* [EXERCISE] An exact transcription is needed, starting with the line that contains "Ok (str_chars s)" and ending with the last line of the records.

* [EXTRACTED ENTRIES]
Lemma nameAndWrite_answered snapshot w :
  nameAndWrite snapshot w =
  let sessionName := sessionNameOrTimestamp (hd None (answers w)) w in
  let '(r, w', evs) :=
    (sessionFolder <- resolveSessionDirectory {| promptUser := Some true;
                                                 showWarning := Some true;
                                                 ensureExists := Some true |} ;;
     match sessionFolder with
     | Some f =>
         if negb (truthy sessionFolder) then ret false
         else
           writeFile (path_join f (sessionName +:+ ".json")) (JSON_stringify snapshot) ;;
           showInformationMessage (savedMessage sessionName snapshot) ;;
           refresh ;;
           ret true
     | None => ret false
     end) (with_answers (tl (answers w)) w) in
  (r, w',
   ShowInputBox "Enter a name to save your current session"
                "Leave empty to use a timestamped name"
   :: evs).
Proof.
  unfold nameAndWrite, bind at 1 2, showInputBox, prompt_user, get_world.
  cbv beta iota zeta.
  change (sessionNameOrTimestamp (hd None (answers w)) (with_answers _ w))
    with (sessionNameOrTimestamp (hd None (answers w)) w).
  now destruct (bind _ _ (with_answers (tl (answers w)) w)) as [[r w'] evs].
Qed.

Lemma nameAndWrite_default snapshot w :
  hd None (answers w) = None \/ hd None (answers w) = Some "" ->
  nameAndWrite snapshot w =
  nameAndWrite snapshot (with_answers (Some (timestampedName w) :: tl (answers w)) w).
Proof.
  intros Ha. rewrite !nameAndWrite_answered. cbv zeta.
  simpl hd. simpl tl. rewrite with_answers_twice.
  change (sessionNameOrTimestamp (Some (timestampedName w)) (with_answers _ w))
    with (timestampedName w).
  now rewrite (sessionNameOrTimestamp_default _ w Ha).
Qed.

(** * The sample collation is one *)

Lemma lower_lower c : lower (lower c) = lower c.
Proof. destruct c as [[] [] [] [] [] [] [] []]; reflexivity. Qed.

Lemma lowercase_lowercase s : lowercase (lowercase s) = lowercase s.
Proof. induction s as [|c s IH]; simpl; [reflexivity|]. now rewrite lower_lower, IH. Qed.

Lemma sample_collation_ignores_case a b :
  Sample.localeCompare a b = Sample.localeCompare (lowercase a) (lowercase b).
Proof. unfold Sample.localeCompare. now rewrite !lowercase_lowercase. Qed.

Lemma sample_collation_total a b :
  Sample.localeCompare a b <= 0 \/ Sample.localeCompare b a <= 0.
Proof.
  unfold Sample.localeCompare.
  rewrite (String.compare_antisym (lowercase b) (lowercase a)).
  destruct (String.compare (lowercase a) (lowercase b)); simpl; lia.
Qed.

Lemma sample_collation_trans a b c :
  Sample.localeCompare a b <= 0 -> Sample.localeCompare b c <= 0 ->
  Sample.localeCompare a c <= 0.
Proof.
  unfold Sample.localeCompare.
  destruct (String.compare (lowercase a) (lowercase b)) eqn:Hab; cbv iota; [| |lia];
    destruct (String.compare (lowercase b) (lowercase c)) eqn:Hbc; cbv iota;
    try lia; intros _ _.
  - apply String.compare_eq_iff in Hab, Hbc. rewrite Hab, Hbc.
    change String.compare with String_as_OT.cmp.
    rewrite (proj2 (String_as_OT.cmp_eq _ _) eq_refl). lia.
  - apply String.compare_eq_iff in Hab. rewrite Hab, Hbc. lia.
  - apply String.compare_eq_iff in Hbc. rewrite <- Hbc, Hab. lia.
  - apply String_as_OT.cmp_lt in Hab, Hbc.
    change String.compare with String_as_OT.cmp.
    rewrite (proj2 (String_as_OT.cmp_lt _ _) (String_as_OT.lt_trans _ _ _ Hab Hbc)). lia.
Qed.
Lemma place_new_layer_creates (st : Edb) (layer_name : string)
      (base_layer : option string)
      (method layer_type mat fil : string) (thickness : Q)
      (etch_factor : option Q) (is_negative enable_roughness : bool)
      (elevation : option Q) :
  (forall c, accepts c = true) ->
  ~ In layer_name (map name (_edb_layer_list st)) ->
  In layer_type ["signal"; "dielectric"] ->
  In method ["add_on_top"; "add_on_bottom"; "add_at_elevation"] ->
  exists l st',
    place_new_layer st layer_name base_layer method layer_type mat
                    fil thickness etch_factor is_negative
                    enable_roughness elevation = (Some l, st') /\
    name l = layer_name /\
    In l (layers (layer_collection st')) /\
    material l = mat /\
    (layer_type = "signal" -> fill_material l = fil) /\
    log st' = log st.
Proof.
  intros Hacc Hfresh Htype Hm. unfold place_new_layer.
  assert (Hst : str_in layer_type ["signal"; "dielectric"] = true)
    by now apply str_in_true.
  rewrite Hst.
  set (f := if (layer_type =? "dielectric")%string then "" else fil).
  set (nl0 := SetNegative is_negative
                (if negb (layer_type =? "dielectric")%string
                 then SetFillMaterial fil
                        (SetMaterial mat
                           (_create_stackup_layer st layer_name thickness
                                                  layer_type))
                 else SetMaterial mat
                        (_create_stackup_layer st layer_name thickness
                                               layer_type))).
  set (nl := match elevation with
             | Some e =>
                 if (method =? "add_at_elevation")%string && truthy elevation
                 then SetLowerElevation e nl0 else nl0
             | None => nl0
             end).
  assert (Hnl : name nl = layer_name /\ material nl = mat /\
                fill_material nl = f).
  { unfold nl, nl0, f.
    destruct elevation as [e|];
      [destruct ((method =? "add_at_elevation")%string
                 && truthy (Some e))|];
      destruct (layer_type =? "dielectric")%string; simpl; auto. }
  destruct Hnl as (Hn & Hmat & Hfill).
  destruct (place_on_three st nl method base_layer Hacc Hm)
    as (Hlog & _ & Hlen & (x & Hx & Hxs) & Hall).
  set (st1 := snd (_set_layout_stackup st nl method base_layer)) in *.
  assert (Hne : (List.length (_edb_layer_list st1)
                 =? List.length (_edb_layer_list st))%nat = false).
  { apply Nat.eqb_neq. unfold _edb_layer_list, AllLayerSet. lia. }
  rewrite Hne.
  assert (H1 : holds_new layer_name mat f st1).
  { split.
    - exists x. split; [exact Hx|]. destruct Hxs as (-> & _). exact Hn.
    - intros y Hy Hyn. destruct (Hall y Hy) as [Hold | (_ & -> & ->)].
      + elim Hfresh. rewrite <- Hyn. now apply in_map.
      + auto. }
  assert (Hfin : forall s, holds_new layer_name mat f s ->
                           log s = log st ->
                           exists l, layers_get s layer_name = Some l /\
                                     name l = layer_name /\
                                     In l (layers (layer_collection s)) /\
                                     material l = mat /\
                                     (layer_type = "signal" ->
                                      fill_material l = fil)).
  { intros s [Hex Hal] _.
    destruct (first_named_found layer_name (_edb_layer_list s) Hex)
      as (l & Hl).
    exists l. split; [exact Hl|].
    apply first_named_Some in Hl. destruct Hl as [Hin Hln].
    destruct (Hal l Hin Hln) as [Hlm Hlf].
    repeat split; auto. intros ->. rewrite Hlf. reflexivity. }
  assert (Hget : forall s, holds_new layer_name mat f s ->
                           exists l, layers_get s layer_name = Some l).
  { intros s [Hex _]. now apply first_named_found. }
  assert (He : exists s2,
             (if truthy etch_factor
              then match layers_get st1 layer_name, etch_factor with
                   | Some _, Some e =>
                       Some (update_layer layer_name (set_etch_factor e) st1)
                   | _, _ => None
                   end
              else Some st1) = Some s2 /\
             holds_new layer_name mat f s2 /\ log s2 = log st).
  { destruct (truthy etch_factor) eqn:Et.
    - destruct etch_factor as [e|]; [|discriminate].
      destruct (Hget st1 H1) as (l & ->).
      eexists. split; [reflexivity|].
      destruct (update_layer_holds layer_name mat f
                                   (set_etch_factor e) st1) as [H2 Hl2];
        [intros; simpl; auto | exact H1 |].
      split; [exact H2 | congruence].
    - exists st1. auto. }
  destruct He as (s2 & -> & H2 & Hlog2).
  assert (Hr : exists s3,
             (if enable_roughness
              then match layers_get s2 layer_name with
                   | Some _ =>
                       Some (update_layer layer_name
                                          (set_roughness_enabled true) s2)
                   | None => None
                   end
              else Some s2) = Some s3 /\
             holds_new layer_name mat f s3 /\ log s3 = log st).
  { destruct enable_roughness.
    - destruct (Hget s2 H2) as (l & ->).
      eexists. split; [reflexivity|].
      destruct (update_layer_holds layer_name mat f
                                   (set_roughness_enabled true) s2)
        as [H3 Hl3]; [intros; simpl; auto | exact H2 |].
      split; [exact H3 | congruence].
    - exists s2. auto. }
  destruct Hr as (s3 & -> & H3 & Hlog3).
  destruct (Hfin s3 H3 Hlog3) as (l & Hl & Hln & Hlin & Hlm & Hlf).
  exists l, s3. rewrite Hl. auto 10.
Qed.

Lemma resolve_material_spec (st : Edb) (m : string) :
  let r := resolve_material st m in
  layer_collection (snd r) = layer_collection st /\
  materials (snd r) = materials st /\
  (forall e, In e (log st) -> In e (log (snd r))) /\
  (materials_lower_get st (lower m) = None ->
   fst r = m /\
   In (LogError (m ++ " does not exist in material library"))
      (log (snd r))).
Proof.
  cbv zeta. unfold resolve_material.
  destruct (materials_lower_get st (lower m)); simpl.
  - repeat split; auto; discriminate.
  - split; [reflexivity|]. split; [reflexivity|]. split.
    + intros e He. apply in_or_app. now left.
    + intros _. split; [reflexivity|]. apply in_or_app. right. now left.
Qed.


(** ** Further properties of the stackup *)

Lemma first_named_absent (n : string) (ls : list Layer) :
  ~ In n (map name ls) -> first_named n ls = None.
Proof.
  unfold first_named. induction ls as [|x xs IH]; simpl; [reflexivity|].
  intros H. destruct (name x =? n)%string eqn:E.
  - apply String.eqb_eq in E. elim H. now left.
  - apply IH. tauto.
Qed.

Lemma others_fresh (n : string) (ls : list Layer) :
  ~ In n (map name ls) -> others n ls = ls.
Proof.
  intros H. apply filter_all. intros x Hx.
  apply negb_true_iff, String.eqb_neq. intros <-.
  apply H. now apply in_map.
Qed.

Lemma others_insert_at_elevation (l : Layer) (ls : list Layer) :
  others (name l) (insert_at_elevation l ls) = others (name l) ls.
Proof.
  unfold others. induction ls as [|x xs IH]; simpl.
  - now rewrite String.eqb_refl.
  - destruct (negb (IsStackupLayer x)
              || Qle_bool (lower_elevation x) (lower_elevation l)); simpl.
    + now rewrite String.eqb_refl.
    + now rewrite IH.
Qed.
(** * Basic-Auth access check over an in-memory user list

    A shallow embedding of [main.py]: the domain record [User], the
    application service [AccessService.check_auth], the repository
    [UserRepository.with_username], the two route handlers and the
    startup list of [DBProvider.database].

    Python [str] values are modelled by [string], [==] / [!=] on them by
    decidable equality, a [dict] by [gmap], and the exceptions raised by the
    program by the inductive type [Exc].  The list built by
    [DBProvider.database] is the one object shared between requests; it is
    the state threaded through every operation, so that "does not touch the
    store" is a statement about the final state. *)

From stdpp Require Import base option list strings gmap.

Open Scope Z_scope.
Open Scope string_scope.
Open Scope list_scope.

(** ** Domain layer *)

Record User := mkUser { username : string; password : string }.

(** A dataclass compares field by field. *)
#[global] Instance User_eq_dec : EqDecision User.
Proof. solve_decision. Defined.

(** ** Application layer *)

(** The exceptions the program raises.  [HTTPException] is the web
    framework's class; its last argument is the [__cause__] set by
    [raise ... from exc]. *)
Inductive Exc :=
| UserNotFoundError
| UserNotAuthenticatedError
| HTTPException (status_code : Z) (detail : string)
                (headers : gmap string string) (cause : Exc).

(** The shared list of users. *)
Definition Store := list User.

(** Computations that read or write the shared list and either return a
    value or raise. *)
Definition Eff (A : Type) : Type := Store → (Exc + A) * Store.

#[global] Instance Eff_ret : MRet Eff := λ A (a : A) s, (inr a, s).

#[global] Instance Eff_bind : MBind Eff := λ A B (k : A → Eff B) (m : Eff A) s,
  match m s with
  | (inr a, s') => k a s'
  | (inl e, s') => (inl e, s')
  end.

Definition raise {A} (e : Exc) : Eff A := λ s, (inl e, s).

(** Reading the attribute that holds the shared list. *)
Definition read_database : Eff (list User) := λ s, (inr s, s).

(** [try: body except (classes) as exc: handler exc]: an exception that
    is an instance of one of the listed classes is handed to the handler,
    any other one propagates. *)
Definition try_except {A} (body : Eff A) (catches : Exc → bool)
    (handler : Exc → Eff A) : Eff A := λ s,
  match body s with
  | (inl exc, s') => if catches exc then handler exc s' else (inl exc, s')
  | (inr a, s') => (inr a, s')
  end.

Module Credentials.
(** [HTTPBasicCredentialsProtocol]: what the security dependency hands to
    the service for one request. *)
Record t := mk { username : string; password : string }.
End Credentials.

Abbreviation HTTPBasicCredentialsProtocol := Credentials.t.

(** [UserRepositoryProtocol]: the single abstract method. *)
Class UserRepositoryProtocol (R : Type) :=
  with_username : R → string → Eff (option User).

Record AccessService (R : Type) := mkAccessService {
  _credentials : HTTPBasicCredentialsProtocol;
  _user_repository : R
}.
Arguments mkAccessService {R} _ _.
Arguments _credentials {R} _.
Arguments _user_repository {R} _.

(** [AccessService.check_auth].  The declared result type is
    [User | None]; the value returned is the variable [user] itself. *)
Definition check_auth {R} `{UserRepositoryProtocol R}
    (self : AccessService R) : Eff (option User) :=
  let data := _credentials self in
  let repo := _user_repository self in
  user ← with_username repo (Credentials.username data);
  match user with
  | None => raise UserNotFoundError
  | Some u =>
      if decide (password u ≠ Credentials.password data)
      then raise UserNotAuthenticatedError
      else mret user
  end.

(** ** Presentation layer *)

(** What a route function returns. *)
Inductive Returned :=
| FileResponse (path : string)
| Str (s : string).

(** Modelled from the spec: [status.HTTP_401_UNAUTHORIZED] is a constant of
    the web framework, which is not part of the repository; the spec gives
    the status of the failure response as 401. *)
Definition HTTP_401_UNAUTHORIZED : Z := 401.

Definition index : Eff Returned := mret (FileResponse "public/index.html").

(** The classes listed in the [except] clause of the handler. *)
Definition is_access_error (exc : Exc) : bool :=
  match exc with
  | UserNotFoundError | UserNotAuthenticatedError => true
  | HTTPException _ _ _ _ => false
  end.

Definition get_protected_resource {R} `{UserRepositoryProtocol R}
    (access_service : AccessService R) : Eff Returned :=
  try_except
    (_ ← check_auth access_service; mret (Str "You got my secret, welcome!"))
    is_access_error
    (λ exc, raise (HTTPException HTTP_401_UNAUTHORIZED
                     "User not authenticated"
                     {[ "WWW-Authenticate" := "Basic" ]}
                     exc)).

(** ** Infrastructure layer *)

(** [UserRepository]: its only attribute, [_database], refers to the
    shared list, which is the state of [Eff]. *)
Inductive UserRepository := mkUserRepository.

#[global] Instance UserRepository_with_username :
    UserRepositoryProtocol UserRepository := λ self username0,
  _database ← read_database;
  let user := head (filter (λ u, username u = username0) _database) in
  mret user.

Module DBProvider.
Definition database : list User := [
  mkUser "user1" "pass1";
  mkUser "user2" "pass2";
  mkUser "user3" "pass3";
  mkUser "user4" "pass4";
  mkUser "user5" "pass5"
].
End DBProvider.

(** ** Entry point: the application as a request loop *)

(** The two routes registered on the router.  A request to the protected
    route arrives at the handler with the credentials parsed from its
    Basic-Auth header. *)
Inductive Request :=
| GET_index
| GET_protected_resource (credentials : HTTPBasicCredentialsProtocol).

(** The objects of request scope are built anew for each request: a
    repository over the shared list and a service over that repository and
    the request's credentials. *)
Definition access_service (credentials : HTTPBasicCredentialsProtocol)
    : AccessService UserRepository :=
  let user_repository := mkUserRepository in
  mkAccessService credentials user_repository.

Definition handle (req : Request) : Eff Returned :=
  match req with
  | GET_index => index
  | GET_protected_resource credentials =>
      get_protected_resource (access_service credentials)
  end.

Inductive Body :=
| file_contents (path : string)
| content (s : string)
| detail_body (detail : string).

Record Response := mkResponse {
  resp_status : Z;
  resp_headers : gmap string string;
  resp_body : Body
}.

(** Modelled from the spec: the web framework, which is not part of the
    repository, turns the outcome of a route function into the response: a
    returned value answers with status 200, a raised [HTTPException] with
    its own status code, headers and detail.  Any other exception is left
    to the framework's generic error handling, outside this model. *)
Definition respond (outcome : Exc + Returned) : option Response :=
  match outcome with
  | inr (FileResponse path) => Some (mkResponse 200 ∅ (file_contents path))
  | inr (Str s) => Some (mkResponse 200 ∅ (content s))
  | inl (HTTPException status_code detail headers _) =>
      Some (mkResponse status_code headers (detail_body detail))
  | inl _ => None
  end.
(** * Benchmark analysis script: aggregation and statistics engine

    A shallow embedding of [cli/scripts/analyze_benchmarks.py].

    Decoded JSON values are an inductive type, Python dictionaries
    are association lists in insertion order, Python exceptions are
    the [Raise] branch of a result type, and what numpy, scipy and
    the Python formatting builtins compute is taken through two
    interfaces ([Builtins], [SciLib]) whose fields are named after
    the calls of the script. *)

From Stdlib Require Import ZArith List String Ascii Bool Floats.
From Stdlib Require Import Permutation Sorted Lia DecimalString.
Import ListNotations.

#[local] Set Warnings "-register-all,-inexact-float".

Local Open Scope Z_scope.
Local Open Scope string_scope.

(** ** Python values *)

(** A Python number as [json.loads] produces it: an unbounded [int]
    or a binary64 [float]. *)
Inductive pynum : Type :=
| PInt (z : Z)
| PFloat (f : float).

(** A decoded JSON document.  An object keeps its keys in insertion
    order, as a Python [dict] does; [None] is [JNull]. *)
Inductive json : Type :=
| JNull
| JBool (b : bool)
| JNum (x : pynum)
| JStr (s : string)
| JArr (l : list json)
| JObj (d : list (string * json)).

(** The exceptions the script can let escape. *)
Inductive exn : Type :=
| KeyError (k : string)
| TypeError
| AttributeError
| IndexError
| ValueError
| OverflowError
| JSONDecodeError (msg : string).

Inductive result (A : Type) : Type :=
| Ok (a : A)
| Raise (e : exn).
Arguments Ok {A} a.
Arguments Raise {A} e.

Definition bind {A B : Type} (m : result A) (k : A -> result B) : result B :=
  match m with
  | Ok a => k a
  | Raise e => Raise e
  end.

Notation "x <- m ;; k" := (bind m (fun x => k))
  (at level 61, m at next level, right associativity).
Notation "' pat <- m ;; k" := (bind m (fun x => match x with pat => k end))
  (at level 61, pat pattern, m at next level, right associativity).

Definition is_ok {A : Type} (m : result A) : bool :=
  match m with Ok _ => true | Raise _ => false end.

(** ** Strings *)

(** Strings are UTF-8 byte strings.  Lower-casing acts on the ASCII
    letters; no other code point lower-cases to an ASCII letter that
    the script looks for. *)
Definition lower_ascii (c : ascii) : ascii :=
  let n := nat_of_ascii c in
  if (Nat.leb 65 n && Nat.leb n 90)%bool then ascii_of_nat (n + 32) else c.

Fixpoint str_lower (s : string) : string :=
  match s with
  | EmptyString => EmptyString
  | String c t => String (lower_ascii c) (str_lower t)
  end.

(** [str_contains needle hay] is Python's [needle in hay] on strings. *)
Fixpoint str_contains (needle hay : string) : bool :=
  (String.prefix needle hay
   || match hay with
      | EmptyString => false
      | String _ t => str_contains needle t
      end)%bool.

(** [s.split(".")[0]]: the text before the first dot, or all of [s]. *)
Fixpoint before_dot (s : string) : string :=
  match s with
  | EmptyString => EmptyString
  | String c t => if Ascii.eqb c "."%char then EmptyString
                  else String c (before_dot t)
  end.

Definition str_of_Z (z : Z) : string := NilZero.string_of_int (Z.to_int z).

(** ** Dynamic operations on decoded values *)

Fixpoint dict_get {V : Type} (d : list (string * V)) (k : string) : option V :=
  match d with
  | [] => None
  | (k', v) :: d' => if String.eqb k k' then Some v else dict_get d' k
  end.

Definition dict_mem {V : Type} (d : list (string * V)) (k : string) : bool :=
  match dict_get d k with Some _ => true | None => false end.

(** [k in v] for a string [k]. *)
Definition py_contains (k : string) (v : json) : result bool :=
  match v with
  | JObj d => Ok (dict_mem d k)
  | JStr s => Ok (str_contains k s)
  | JArr l => Ok (existsb (fun x => match x with
                                    | JStr t => String.eqb k t
                                    | _ => false
                                    end) l)
  | _ => Raise TypeError
  end.

(** [v[k]] for a string [k]. *)
Definition py_getitem (v : json) (k : string) : result json :=
  match v with
  | JObj d => match dict_get d k with
              | Some x => Ok x
              | None => Raise (KeyError k)
              end
  | _ => Raise TypeError
  end.

(** [v.get(k, default)]. *)
Definition py_get (v : json) (k : string) (default : json) : result json :=
  match v with
  | JObj d => match dict_get d k with
              | Some x => Ok x
              | None => Ok default
              end
  | _ => Raise AttributeError
  end.

(** [v.lower()]. *)
Definition py_lower (v : json) : result string :=
  match v with
  | JStr s => Ok (str_lower s)
  | _ => Raise AttributeError
  end.

(** [v.split(".")[0]]. *)
Definition py_split_dot_0 (v : json) : result json :=
  match v with
  | JStr s => Ok (JStr (before_dot s))
  | _ => Raise AttributeError
  end.

(** [list(v.keys())[0]]. *)
Definition py_first_key (v : json) : result string :=
  match v with
  | JObj [] => Raise IndexError
  | JObj ((k, _) :: _) => Ok k
  | _ => Raise AttributeError
  end.

(** [for x in v]: the elements of a list, the characters of a string,
    the keys of a dict. *)
Fixpoint str_chars (s : string) : list json :=
  match s with
  | EmptyString => []
  | String c t => JStr (String c EmptyString) :: str_chars t
  end.

Definition py_iter (v : json) : result (list json) :=
  match v with
  | JArr l => Ok l
  | JStr s => Ok (str_chars s)
  | JObj d => Ok (map (fun kv => JStr (fst kv)) d)
  | _ => Raise TypeError
  end.

Definition float_is_zero (f : float) : bool := PrimFloat.eqb f 0%float.

(** Truth value of a decoded value in an [if]. *)
Definition py_truthy (v : json) : bool :=
  match v with
  | JNull => false
  | JBool b => b
  | JNum (PInt z) => negb (z =? 0)%Z
  | JNum (PFloat f) => negb (float_is_zero f)
  | JStr s => negb (String.eqb s EmptyString)
  | JArr l => match l with [] => false | _ => true end
  | JObj d => match d with [] => false | _ => true end
  end.

(** ** Library interfaces *)

(** Python builtins whose result on a decoded value is not spelled
    out by the script. *)
Class Builtins : Type := {
  (** [str(v)] of a float, a list or a dict *)
  py_repr : json -> string;
  (** [format(x, ".kf")] *)
  fmt_f : nat -> pynum -> string;
  (** [sorted(keys)] on the keys of a per-round dict *)
  py_sorted : list json -> result (list json);
  (** [float(v)] *)
  py_float : json -> result json;
  (** [int(x)] of a numpy float *)
  py_int : float -> result Z
}.

(** An f-string field [{v}]. *)
Definition py_str `{Builtins} (v : json) : string :=
  match v with
  | JStr s => s
  | JNull => "None"
  | JBool true => "True"
  | JBool false => "False"
  | JNum (PInt z) => str_of_Z z
  | _ => py_repr v
  end.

* [TASK ANSWER]
  | JStr s => Ok (str_chars s)
  | JObj d => Ok (map (fun kv => JStr (fst kv)) d)
  | _ => Raise TypeError
  end.

Definition float_is_zero (f : float) : bool := PrimFloat.eqb f 0%float.

(** Truth value of a decoded value in an [if]. *)
Definition py_truthy (v : json) : bool :=
  match v with
  | JNull => false
  | JBool b => b
  | JNum (PInt z) => negb (z =? 0)%Z
  | JNum (PFloat f) => negb (float_is_zero f)
  | JStr s => negb (String.eqb s EmptyString)
  | JArr l => match l with [] => false | _ => true end
  | JObj d => match d with [] => false | _ => true end
  end.

(** ** Library interfaces *)

(** Python builtins whose result on a decoded value is not spelled
    out by the script. *)
Class Builtins : Type := {
  (** [str(v)] of a float, a list or a dict *)
  py_repr : json -> string;
  (** [format(x, ".kf")] *)
  fmt_f : nat -> pynum -> string;
  (** [sorted(keys)] on the keys of a per-round dict *)
  py_sorted : list json -> result (list json);
  (** [float(v)] *)
  py_float : json -> result json;
  (** [int(x)] of a numpy float *)
  py_int : float -> result Z
}.

(** An f-string field [{v}]. *)
Definition py_str `{Builtins} (v : json) : string :=
  match v with
  | JStr s => s
  | JNull => "None"
  | JBool true => "True"
  | JBool false => "False"
  | JNum (PInt z) => str_of_Z z
  | _ => py_repr v
  end.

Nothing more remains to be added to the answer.